DATA FOR THIS TASK -
***

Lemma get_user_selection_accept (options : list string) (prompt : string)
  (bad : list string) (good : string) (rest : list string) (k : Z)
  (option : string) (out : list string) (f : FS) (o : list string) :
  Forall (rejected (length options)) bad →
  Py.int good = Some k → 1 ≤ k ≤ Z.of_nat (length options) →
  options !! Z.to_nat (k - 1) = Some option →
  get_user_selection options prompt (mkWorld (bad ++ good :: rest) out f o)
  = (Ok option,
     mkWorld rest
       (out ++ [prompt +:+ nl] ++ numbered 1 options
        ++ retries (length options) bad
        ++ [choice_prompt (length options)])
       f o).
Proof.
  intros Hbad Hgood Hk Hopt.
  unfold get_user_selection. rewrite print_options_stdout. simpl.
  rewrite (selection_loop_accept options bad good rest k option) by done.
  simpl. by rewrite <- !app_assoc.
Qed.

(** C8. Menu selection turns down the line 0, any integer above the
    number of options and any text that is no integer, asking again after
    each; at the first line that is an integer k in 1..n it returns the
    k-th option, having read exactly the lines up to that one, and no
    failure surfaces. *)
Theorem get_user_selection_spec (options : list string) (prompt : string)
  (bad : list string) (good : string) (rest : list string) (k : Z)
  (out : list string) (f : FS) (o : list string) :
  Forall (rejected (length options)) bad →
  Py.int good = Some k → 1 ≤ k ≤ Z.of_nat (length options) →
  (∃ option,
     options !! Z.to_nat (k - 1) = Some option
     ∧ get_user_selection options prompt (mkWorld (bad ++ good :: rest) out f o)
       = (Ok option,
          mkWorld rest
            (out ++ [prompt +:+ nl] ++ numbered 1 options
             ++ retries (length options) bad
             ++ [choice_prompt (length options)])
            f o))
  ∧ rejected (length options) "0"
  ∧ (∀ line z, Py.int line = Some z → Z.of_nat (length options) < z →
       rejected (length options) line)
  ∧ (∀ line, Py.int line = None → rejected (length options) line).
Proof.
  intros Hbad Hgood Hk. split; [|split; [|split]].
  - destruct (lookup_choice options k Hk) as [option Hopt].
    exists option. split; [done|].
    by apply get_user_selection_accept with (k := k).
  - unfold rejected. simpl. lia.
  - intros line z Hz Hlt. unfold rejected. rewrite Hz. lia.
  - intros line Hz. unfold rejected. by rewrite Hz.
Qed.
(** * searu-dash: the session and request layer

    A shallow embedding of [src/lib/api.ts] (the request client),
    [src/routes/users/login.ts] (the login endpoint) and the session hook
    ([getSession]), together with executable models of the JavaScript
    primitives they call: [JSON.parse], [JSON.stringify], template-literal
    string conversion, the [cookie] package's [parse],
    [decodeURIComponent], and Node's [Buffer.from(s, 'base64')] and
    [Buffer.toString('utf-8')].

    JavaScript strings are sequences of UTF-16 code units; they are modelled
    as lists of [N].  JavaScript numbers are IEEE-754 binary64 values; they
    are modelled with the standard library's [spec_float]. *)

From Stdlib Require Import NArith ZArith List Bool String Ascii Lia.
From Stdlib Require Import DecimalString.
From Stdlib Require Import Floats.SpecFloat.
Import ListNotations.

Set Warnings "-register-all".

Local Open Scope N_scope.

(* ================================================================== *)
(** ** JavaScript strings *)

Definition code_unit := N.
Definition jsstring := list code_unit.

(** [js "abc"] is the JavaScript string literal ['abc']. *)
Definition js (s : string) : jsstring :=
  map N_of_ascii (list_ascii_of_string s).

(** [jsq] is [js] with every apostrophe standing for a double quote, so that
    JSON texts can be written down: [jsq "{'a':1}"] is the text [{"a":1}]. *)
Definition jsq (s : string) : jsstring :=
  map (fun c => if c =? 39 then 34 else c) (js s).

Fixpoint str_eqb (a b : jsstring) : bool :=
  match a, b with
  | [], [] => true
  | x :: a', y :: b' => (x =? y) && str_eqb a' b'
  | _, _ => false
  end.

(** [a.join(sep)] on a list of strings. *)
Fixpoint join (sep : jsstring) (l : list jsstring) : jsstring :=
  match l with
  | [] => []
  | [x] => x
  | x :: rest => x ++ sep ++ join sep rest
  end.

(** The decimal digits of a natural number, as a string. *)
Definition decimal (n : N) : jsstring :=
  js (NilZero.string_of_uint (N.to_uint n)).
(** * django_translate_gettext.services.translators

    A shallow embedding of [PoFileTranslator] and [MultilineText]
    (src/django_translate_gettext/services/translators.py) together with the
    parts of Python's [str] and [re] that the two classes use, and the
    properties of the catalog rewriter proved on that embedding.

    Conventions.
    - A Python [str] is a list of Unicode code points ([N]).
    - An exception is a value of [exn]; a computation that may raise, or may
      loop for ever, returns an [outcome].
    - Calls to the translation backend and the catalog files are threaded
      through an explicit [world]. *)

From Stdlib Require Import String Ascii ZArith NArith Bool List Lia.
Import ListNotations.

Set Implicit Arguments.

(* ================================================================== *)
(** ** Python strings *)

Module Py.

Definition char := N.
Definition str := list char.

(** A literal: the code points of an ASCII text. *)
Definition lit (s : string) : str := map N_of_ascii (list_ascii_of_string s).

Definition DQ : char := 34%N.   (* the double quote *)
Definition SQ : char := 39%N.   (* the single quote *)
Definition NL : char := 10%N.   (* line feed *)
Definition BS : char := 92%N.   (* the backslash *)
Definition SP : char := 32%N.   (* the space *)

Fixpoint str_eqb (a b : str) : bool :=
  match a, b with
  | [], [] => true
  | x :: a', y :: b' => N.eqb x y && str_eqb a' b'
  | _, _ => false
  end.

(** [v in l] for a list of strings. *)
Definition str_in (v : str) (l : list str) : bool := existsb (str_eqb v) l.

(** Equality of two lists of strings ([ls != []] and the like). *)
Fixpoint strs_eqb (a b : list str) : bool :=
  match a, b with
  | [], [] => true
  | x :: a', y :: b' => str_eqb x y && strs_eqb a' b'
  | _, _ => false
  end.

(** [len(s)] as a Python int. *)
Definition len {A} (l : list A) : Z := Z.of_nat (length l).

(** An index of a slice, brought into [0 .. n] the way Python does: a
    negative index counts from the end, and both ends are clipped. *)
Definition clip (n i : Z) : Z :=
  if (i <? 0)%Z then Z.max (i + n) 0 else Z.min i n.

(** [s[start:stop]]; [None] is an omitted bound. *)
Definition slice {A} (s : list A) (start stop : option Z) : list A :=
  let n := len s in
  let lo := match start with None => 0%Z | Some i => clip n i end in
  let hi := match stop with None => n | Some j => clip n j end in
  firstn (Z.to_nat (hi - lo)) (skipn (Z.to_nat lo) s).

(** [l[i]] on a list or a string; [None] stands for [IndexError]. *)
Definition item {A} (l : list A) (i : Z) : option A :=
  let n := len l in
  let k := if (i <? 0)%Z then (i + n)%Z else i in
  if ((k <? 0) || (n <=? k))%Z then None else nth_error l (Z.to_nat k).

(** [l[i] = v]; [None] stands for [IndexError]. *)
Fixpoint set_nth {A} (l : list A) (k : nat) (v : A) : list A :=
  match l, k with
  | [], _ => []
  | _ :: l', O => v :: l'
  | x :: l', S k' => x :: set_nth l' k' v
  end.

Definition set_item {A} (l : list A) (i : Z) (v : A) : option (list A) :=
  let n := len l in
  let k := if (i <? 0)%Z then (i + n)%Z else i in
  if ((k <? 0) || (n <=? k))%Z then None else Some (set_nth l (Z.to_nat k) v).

***

TASK TO CARRY OUT - Extract the lines of the preceding material that run from the line with "Z.of_nat (length l)." through the line with "list A) (start", inclusive, reproducing them exactly and adding nothing.

THE COMPLETED TASK -
Definition len {A} (l : list A) : Z := Z.of_nat (length l).

(** An index of a slice, brought into [0 .. n] the way Python does: a
    negative index counts from the end, and both ends are clipped. *)
Definition clip (n i : Z) : Z :=
  if (i <? 0)%Z then Z.max (i + n) 0 else Z.min i n.

(** [s[start:stop]]; [None] is an omitted bound. *)
Definition slice {A} (s : list A) (start stop : option Z) : list A :=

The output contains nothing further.